Job Preparation Status: Package(s) being installed............
Waiting for tasks to complete. . .
| Progress: 100.00% (1/1) | Running: 0 | Queued: 0 | Completed: 1 | Failed: 0 |
Tasks have completed. Merging results Completed.
> rast.results
$`1`
[1] TRUE
brnleehng commented 6 years ago

Hi ctlamb,

The commandLine property in the configuration runs on the host, not the docker environment. There's a couple of ways to fix this.

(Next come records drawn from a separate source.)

(* ===== verification/Madt.v ===== *)
(** The interrupt table of the firmware: [include/acpi_madt.hpp] and
    [src/acpi_madt.cpp].

    It lists the CPUs, which are numbered in the order of the table as long as
    there is room, the I/O APICs, and the interrupts that are wired otherwise
    than one to one.  It is parsed after [Gsi::setup]. *)
From S2P Require Import Prelude Bits Bitmap Queue Rcu Sm Acpi Gsi.
Local Open Scope Z_scope.

Definition LAPIC : Z := 0.
Definition IOAPIC : Z := 1.
Definition INTR : Z := 2.
Definition X2APIC : Z := 9.

Definition POL_CONFORMING : Z := 0.
Definition POL_LOW : Z := 3.
Definition TRG_CONFORMING : Z := 0.
Definition TRG_LEVEL : Z := 3.

(** [Lapic::id], [Cpu::apic_x2] and [Cpu::acpi_id] of the CPUs online, and the
    interrupts with the number of I/O APICs. *)
Record boot := Boot {
  id : list Z; apic_x2 : list bool; acpi_id : list Z;
  ioapics : nat; irqs_of : irqs; pic_present : bool; sci_overridden : bool;
}.
Implicit Types s : boot.

Definition online s : Z := Z.of_nat (length (id s)).

Definition add_cpu (i : Z) (x2 : bool) (a : Z) s : boot :=
  Boot (id s ++ [i]) (apic_x2 s ++ [x2]) (acpi_id s ++ [a]) (ioapics s) (irqs_of s) (pic_present s) (sci_overridden s).
Definition set_irqs (q : irqs) s : boot :=
  Boot (id s) (apic_x2 s) (acpi_id s) (ioapics s) q (pic_present s) (sci_overridden s).
Definition set_ioapics (n : nat) s : boot :=
  Boot (id s) (apic_x2 s) (acpi_id s) n (irqs_of s) (pic_present s) (sci_overridden s).
Definition set_pic (b : bool) s : boot :=
  Boot (id s) (apic_x2 s) (acpi_id s) (ioapics s) (irqs_of s) b (sci_overridden s).
Definition set_sci (b : bool) s : boot :=
  Boot (id s) (apic_x2 s) (acpi_id s) (ioapics s) (irqs_of s) (pic_present s) b.

(** The bytes of memory, the registers of the I/O APIC at a physical address, and
    the interrupt of ACPI itself. *)
Section madt.
Context (b : Z → Z) (device : Z → Z → Z) (sci : Z).

(** The fields, which are packed. *)
Definition Lapic_acpi_id (a : Z) : Z := u8 b (a + 2).
Definition Lapic_apic_id (a : Z) : Z := u8 b (a + 3).
Definition Lapic_flags (a : Z) : Z := u32 b (a + 4).
Definition X2apic_id (a : Z) : Z := u32 b (a + 4).
Definition X2apic_flags (a : Z) : Z := u32 b (a + 8).
Definition X2apic_uid (a : Z) : Z := u32 b (a + 12).
Definition Ioapic_phys (a : Z) : Z := u32 b (a + 4).
Definition Ioapic_gsi (a : Z) : Z := u32 b (a + 8).
Definition Intr_bus (a : Z) : Z := u8 b (a + 2).
Definition Intr_irq (a : Z) : Z := u8 b (a + 3).
Definition Intr_gsi (a : Z) : Z := u32 b (a + 4).
Definition Intr_pol (a : Z) : Z := (u16 b (a + 8) .& 3)%W.
Definition Intr_trg (a : Z) : Z := (u16 b (a + 8) >> 2 .& 3)%W.

Definition parse_lapic (a : Z) s : boot :=
  if truthy (Lapic_flags a .& 1)%W && (online s <? NUM_CPU) then add_cpu (Lapic_apic_id a) false (Lapic_acpi_id a) s else s.

Definition parse_x2apic (a : Z) s : boot :=
  if truthy (X2apic_flags a .& 1)%W && (online s <? NUM_CPU) then add_cpu (X2apic_id a) true (X2apic_uid a) s else s.

(** The loop of [parse_ioapic], [n] pins to go. *)
Fixpoint wire_loop (n : nat) (g : Z) (p : nat) (q : irqs) : irqs :=
  match n with
  | O => q
  | S n => if g <? NUM_GSI then wire_loop n (g + 1) p (upd_gsi g (set_ioapic (Some p)) q) else q
  end.

Definition parse_ioapic (a : Z) s : boot :=
  let p := ioapics s in
  let x := Ioapic (Ioapic_gsi a) 0 (device (Ioapic_phys a)) None in
  let q := upd_apic p (λ _, x) (irqs_of s) in
  set_ioapics (S p) (set_irqs (wire_loop (S (Z.to_nat (irt_max x))) (Ioapic_gsi a) p q) s).

Definition parse_intr (a : Z) s : boot :=
  let irq := Intr_irq a in
  let g := Intr_gsi a in
  if (NUM_GSI <=? g) || (NUM_IRQ <=? irq) || truthy (Intr_bus a) then s
  else
    let q := set_irq irq g (irqs_of s) in
    let pol := (Intr_pol a =? POL_LOW) || ((Intr_pol a =? POL_CONFORMING) && (irq =? sci)) in
    let trg := (Intr_trg a =? TRG_LEVEL) || ((Intr_trg a =? TRG_CONFORMING) && (irq =? sci)) in
    let q := upd_gsi g (set_trg trg) (upd_gsi g (set_pol pol) q) in
    let s := set_irqs q s in
    if irq =? sci then set_sci true s else s.

Definition MADT_OFFSET : Z := HEADER_SIZE + 8.

Definition parse_entry (this ty : Z) (handler : Z → boot → boot) s : option boot :=
  parse_entries b ty (λ a s, Some (handler a s)) (Z.to_nat (table_length b this)) (this + MADT_OFFSET) (this + table_length b this) s.

Definition parse (this : Z) s : option boot :=
  s ← parse_entry this LAPIC parse_lapic s;
  s ← parse_entry this X2APIC parse_x2apic s;
  s ← parse_entry this IOAPIC parse_ioapic s;
  s ← parse_entry this INTR parse_intr s;
  Some (set_pic (truthy (u32 b (this + 40) .& 1)%W) s).

(** ** What a table says *)

Definition lists (this : Z) (l : list Z) : Prop :=
  0 ≤ table_length b this ∧ listed b (this + table_length b this) (this + MADT_OFFSET) l.

Definition of_type (ty : Z) (l : list Z) : list Z := filter (λ a, u8 b a = ty) l.

Lemma fold_option_total {A S : Type} (f : A → S → S) l (x : S) : fold_option (λ a y, Some (f a y)) l x = Some (foldl (λ y a, f a y) x l).
Proof. revert x. induction l as [|a l IH]; intros x; [done|]. cbn. apply IH. Qed.

Lemma parse_entry_fold this ty h l s : lists this l → parse_entry this ty h s = Some (foldl (λ s a, h a s) s (of_type ty l)).
Proof.
  intros [Hlen Hl]. unfold parse_entry. rewrite (parse_entries_fold _ _ _ _ _ _ l); [apply fold_option_total|].
  apply (entries_end b _ _ _ Hl). unfold MADT_OFFSET, HEADER_SIZE. lia.
Qed.

(** The identifiers of enabled CPUs in the order of their numbers. *)
Definition cpu_ids (l : list Z) : list Z :=
  omap (λ a, if truthy (Lapic_flags a .& 1)%W then Some (Lapic_apic_id a) else None) (of_type LAPIC l) ++
  omap (λ a, if truthy (X2apic_flags a .& 1)%W then Some (X2apic_id a) else None) (of_type X2APIC l).

Lemma count_cpus (h : Z → boot → boot) (g : Z → option Z) l :
  (∀ a s, id (h a s) = match g a with Some i => if online s <? NUM_CPU then id s ++ [i] else id s | None => id s end) →
  ∀ s, (length (id s) ≤ 256)%nat → id (foldl (λ s a, h a s) s l) = take 256 (id s ++ omap g l).
Proof.
  intros Hh. induction l as [|a l IH]; intros s Hs; cbn [foldl omap list_omap].
  - rewrite app_nil_r. symmetry. by apply take_ge.
  - specialize (Hh a s). rewrite IH; [|rewrite Hh; destruct (g a); [|done]; unfold online, NUM_CPU; destruct (Z.ltb_spec (Z.of_nat (length (id s))) 256); [rewrite length_app; cbn; lia|done]].
    rewrite Hh. destruct (g a) as [i|]; [|done]. unfold online, NUM_CPU. destruct (Z.ltb_spec (Z.of_nat (length (id s))) 256).
    + by rewrite <-app_assoc.
    + rewrite !take_app_le by lia. done.
Qed.

(** ** Wires *)

(** The index register of every I/O APIC reaches its pins. *)
Definition narrow (l : list Z) : Prop :=
  ∀ a, a ∈ of_type IOAPIC l → irt_max (Ioapic 0 0 (device (Ioapic_phys a)) None) < 120.

Lemma wire_wf p n : ∀ g q, wf q → 0 ≤ g - gsi_base (apics q p) → g - gsi_base (apics q p) + Z.of_nat n ≤ 120 → wf (wire_loop n g p q).
Proof.
  induction n as [|n IH]; intros g q Hq H0 Hn; cbn [wire_loop]; [done|].
  destruct (g <? NUM_GSI); [|done]. apply IH; cbn [upd_gsi apics]; [|lia..]. destruct Hq as [Hp Hi]. split.
  - intros h x. rewrite upd_gsi_at. case_decide as Hh; [|apply Hp]. cbn [set_ioapic g_ioapic]. intros [= <-]. subst h. unfold pin_ok. cbn [upd_gsi apics]. lia.
  - intros h. rewrite upd_gsi_at. case_decide; [|apply Hi]. cbn [set_ioapic irt]. by apply Hi.
Qed.

(** I/O APICs to come are not referred to. *)
Definition boot_ok s : Prop := wf (irqs_of s) ∧ ∀ g p, g_ioapic (gsi_table (irqs_of s) g) = Some p → (p < ioapics s)%nat.

Lemma wire_refs p n : ∀ g q h x, g_ioapic (gsi_table (wire_loop n g p q) h) = Some x → x = p ∨ g_ioapic (gsi_table q h) = Some x.
Proof.
  induction n as [|n IH]; intros g q h x; cbn [wire_loop]; [by right|]. destruct (g <? NUM_GSI); [|by right].
  intros [->|Hx]%IH; [by left|]. rewrite upd_gsi_at in Hx. case_decide; [|by right]. cbn in Hx. left. congruence.
Qed.

Lemma ioapic_ok a s : irt_max (Ioapic 0 0 (device (Ioapic_phys a)) None) < 120 → boot_ok s → boot_ok (parse_ioapic a s).
Proof.
  intros Hmax [Hwf Href]. unfold parse_ioapic. set (x := Ioapic (Ioapic_gsi a) 0 _ None).
  change (irt_max (Ioapic 0 0 _ None)) with (irt_max x) in Hmax.
  assert (0 ≤ irt_max x) by (unfold irt_max; apply Z.land_nonneg; by right).
  assert (wf (upd_apic (ioapics s) (λ _, x) (irqs_of s))) as Hwf'.
  { split; [|apply Hwf]. intros g p Hg. cbn [upd_apic gsi_table] in Hg. rewrite upd_apic_at, decide_False; [by apply Hwf|].
    intros ->. pose proof (Href _ _ Hg). lia. }
  split; cbn [set_ioapics set_irqs irqs_of ioapics].
  - apply wire_wf; [done|..]; rewrite upd_apic_at, decide_True by done; cbn [x gsi_base]; lia.
  - intros g p [->|Hp]%wire_refs; [lia|]. pose proof (Href _ _ Hp). lia.
Qed.

Lemma intr_ok a s : boot_ok s → boot_ok (parse_intr a s).
Proof.
  intros [Hwf Href]. unfold parse_intr. destruct (_ || _ || _); [done|].
  set (q := upd_gsi _ _ _). assert (keeps 0 (irqs_of s) q) as Hk.
  { eapply keeps_trans; [by apply (rest_keeps 0 _ (set_irq (Intr_irq a) (Intr_gsi a) (irqs_of s)))|].
    eapply keeps_trans; apply table_keeps; try reflexivity; intros y Hy; by apply bit_word. }
  assert (boot_ok (set_irqs q s)) as Hok.
  { split; [by apply (ke_wf _ _ _ Hk)|]. intros g p Hp. cbn [set_irqs irqs_of] in Hp. rewrite (sw_ioapic _ _ (ke_wires _ _ _ Hk)) in Hp. by apply Href in Hp. }
  by destruct (_ =? sci).
Qed.

Lemma fold_ok (h : Z → boot → boot) l s : (∀ a s, a ∈ l → boot_ok s → boot_ok (h a s)) → boot_ok s → boot_ok (foldl (λ s a, h a s) s l).
Proof.
  revert s. induction l as [|a l IH]; intros s Hh Hs; cbn [foldl]; [done|]. apply IH; [intros x y Hx; apply Hh; by right|].
  apply Hh; [by left|done].
Qed.

Lemma fold_same {A} (f : boot → A) (h : Z → boot → boot) l s : (∀ a s, f (h a s) = f s) → f (foldl (λ s a, h a s) s l) = f s.
Proof. intros Hh. revert s. induction l as [|a l IH]; intros s; cbn [foldl]; [done|]. by rewrite IH. Qed.

(** parsing the interrupt table ends if none of its entries is empty.  The
    CPUs online are the enabled ones of the table, local APICs before extended
    ones, as many as there is room for; and if no I/O APIC has more than 120
    pins, the wires are such that masking an interrupt touches no other. *)
Theorem madt_enumerates this l s : lists this l → id s = [] → boot_ok s →
  ∃ s', parse this s = Some s' ∧ id s' = take 256 (cpu_ids l) ∧ (narrow l → wf (irqs_of s')).
Proof.
  intros Hl Hid Hok. unfold parse. rewrite (parse_entry_fold _ _ _ l _ Hl). cbn [mbind option_bind].
  set (s1 := foldl _ s _). rewrite (parse_entry_fold _ _ _ l _ Hl). cbn [mbind option_bind].
  set (s2 := foldl _ s1 _). rewrite (parse_entry_fold _ _ _ l _ Hl). cbn [mbind option_bind].
  set (s3 := foldl _ s2 _). rewrite (parse_entry_fold _ _ _ l _ Hl). cbn [mbind option_bind].
  set (s4 := foldl _ s3 _). eexists. split; [reflexivity|]. split.
  - change (id (set_pic _ s4)) with (id s4). unfold s4. rewrite fold_same.
    2: { intros a x. unfold parse_intr. destruct (_ || _ || _); [done|]. by destruct (_ =? sci). }
    unfold s3. rewrite fold_same by done. unfold s2. rewrite (count_cpus _ (λ a, if truthy (X2apic_flags a .& 1)%W then Some (X2apic_id a) else None)).
    + unfold s1. rewrite (count_cpus _ (λ a, if truthy (Lapic_flags a .& 1)%W then Some (Lapic_apic_id a) else None)).
      * rewrite Hid. cbn [app]. unfold cpu_ids. set (l1 := omap _ _). set (l2 := omap _ _).
        destruct (decide (length l1 ≤ 256)%nat); [by rewrite (take_ge l1)|].
        rewrite !take_app_le; [|lia|rewrite length_take; lia]. by rewrite take_take.
      * intros a x. unfold parse_lapic. destruct (truthy _); [|done]. cbn [andb]. by destruct (online x <? NUM_CPU).
      * rewrite Hid. cbn. lia.
    + intros a x. unfold parse_x2apic. destruct (truthy _); [|done]. cbn [andb]. by destruct (online x <? NUM_CPU).
    + unfold s1. rewrite (count_cpus _ (λ a, if truthy (Lapic_flags a .& 1)%W then Some (Lapic_apic_id a) else None)).
      * rewrite length_take. lia.
      * intros a x. unfold parse_lapic. destruct (truthy _); [|done]. cbn [andb]. by destruct (online x <? NUM_CPU).
      * rewrite Hid. cbn. lia.
  - intros Hn. change (wf (irqs_of s4)). assert (boot_ok s4) as [Hwf _]; [|done].
    apply fold_ok; [intros a x _; apply intr_ok|]. apply fold_ok; [intros a x Ha; apply ioapic_ok; by apply Hn|].
    apply fold_ok. { intros a x _ Hx. unfold parse_x2apic. by destruct (_ && _). }
    apply fold_ok; [|done]. intros a x _ Hx. unfold parse_lapic. by destruct (_ && _).
Qed.
End madt.

(** ** A table *)

Definition lapic_bytes (acpi apic fl : Z) : list Z := [0; 8; acpi; apic] ++ le 4 fl.
Definition x2apic_bytes (i fl uid : Z) : list Z := [9; 16; 0; 0] ++ le 4 i ++ le 4 fl ++ le 4 uid.
Definition ioapic_bytes (i phys g : Z) : list Z := [1; 12; i; 0] ++ le 4 phys ++ le 4 g.
Definition intr_bytes (irq g fl : Z) : list Z := [2; 10; 0; irq] ++ le 4 g ++ le 2 fl.

Definition demo_table : list Z :=
  let l := x2apic_bytes 300 1 9 ++ lapic_bytes 1 6 1 ++ ioapic_bytes 0 0xfec00000 0 ++ lapic_bytes 2 4 0 ++
    intr_bytes 9 20 15 ++ lapic_bytes 3 8 1 in
  le 4 0x43495041 ++ le 4 (44 + Z.of_nat (length l)) ++ replicate 32 0 ++ le 4 1 ++ l.

Definition demo_mem : Z → Z := bytes_at demo_table.
Definition demo_entries : list Z := [44; 60; 68; 80; 88; 98].
Definition demo_device (phys i : Z) : Z := if i =? 1 then 0x170020 else 0.

Definition demo_boot : boot :=
  Boot [] [] [] 0 (setup Z.to_nat (Irqs (λ g, Gsi 0%nat None 0) (λ _, 0) (λ _, Ioapic 0 0 (λ _, 0) None)
    (World (λ _, Sm 0 (Queue None) (Queue None) None 0 true 1) no_links no_links (λ _, 1) []) [])) false false.

Lemma madt_demo_lists : lists demo_mem 0 demo_entries.
Proof. split; [by vm_compute|]. unfold MADT_OFFSET, HEADER_SIZE, demo_entries. list_entries. Qed.

Lemma demo_boot_ok : boot_ok demo_boot.
Proof.
  unfold demo_boot, setup. set (q := Irqs _ _ _ _ _).
  pose proof (setup_keeps (Z.to_nat NUM_GSI) Z.to_nat 0 0 q) as Hk. split; cbn [irqs_of ioapics].
  - apply (ke_wf _ _ _ Hk). split; [done|]. intros g. cbn [q gsi_table irt]. unfold word. lia.
  - intros g p Hp. rewrite (sw_ioapic _ _ (ke_wires _ _ _ Hk)) in Hp. discriminate Hp.
Qed.

Lemma demo_narrow : narrow demo_mem demo_device demo_entries.
Proof. intros a _. by vm_compute. Qed.

Lemma demo_cpus : cpu_ids demo_mem demo_entries = [6; 8; 300].
Proof. by vm_compute. Qed.

Lemma madt_enumerates_witness :
  ∃ s', parse demo_mem demo_device 9 0 demo_boot = Some s' ∧ id s' = [6; 8; 300] ∧ wf (irqs_of s').
Proof.
  destruct (madt_enumerates demo_mem demo_device 9 0 demo_entries demo_boot madt_demo_lists eq_refl demo_boot_ok) as (s' & Hp & Hid & Hwf).
  exists s'. split; [exact Hp|]. split; [rewrite Hid, demo_cpus; reflexivity|exact (Hwf demo_narrow)].
Defined.

(** The definitions run: interrupt 9 of the firmware is the pin 20, low and by
    level. *)
Example madt_run :
  match parse demo_mem demo_device 9 0 demo_boot with
  | Some s => (id s, irq_table (irqs_of s) 9, (λ x, (g_ioapic x, pol x, trg x)) (gsi_table (irqs_of s) 20), g_ioapic (gsi_table (irqs_of s) 24), sci_overridden s)
  | None => ([], 0, (None, false, false), None, false)
  end = ([6; 8; 300], 20, (Some 0%nat, true, true), None, true).
Proof. by vm_compute. Qed.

1) Find a dockerfile that suits your needs on docker hub such as rocker/geospatial This docker image has rdgal package already installed. For more information, https://hub.docker.com/r/rocker/geospatial/

Replace "containerImage": "rocker/tidyverse:latest" to "containerImage": "rocker/geospatial:latest",

2) Recommended route: Create your own docker image and push it to docker hub. This allows you to customize your docker image and include data and R packages with correct versions. However, the learning curve is you need to learn about docker. The benefits allows you to have reproducible environments.

Thanks, Brian

ctlamb commented 6 years ago

Amazing, thank you very much, Brian. These dockerfiles are great. Your "rocker/geospatial:latest" suggestion works perfect, and will work in the meantime as I look up the containerit package. Thanks again, much appreciated.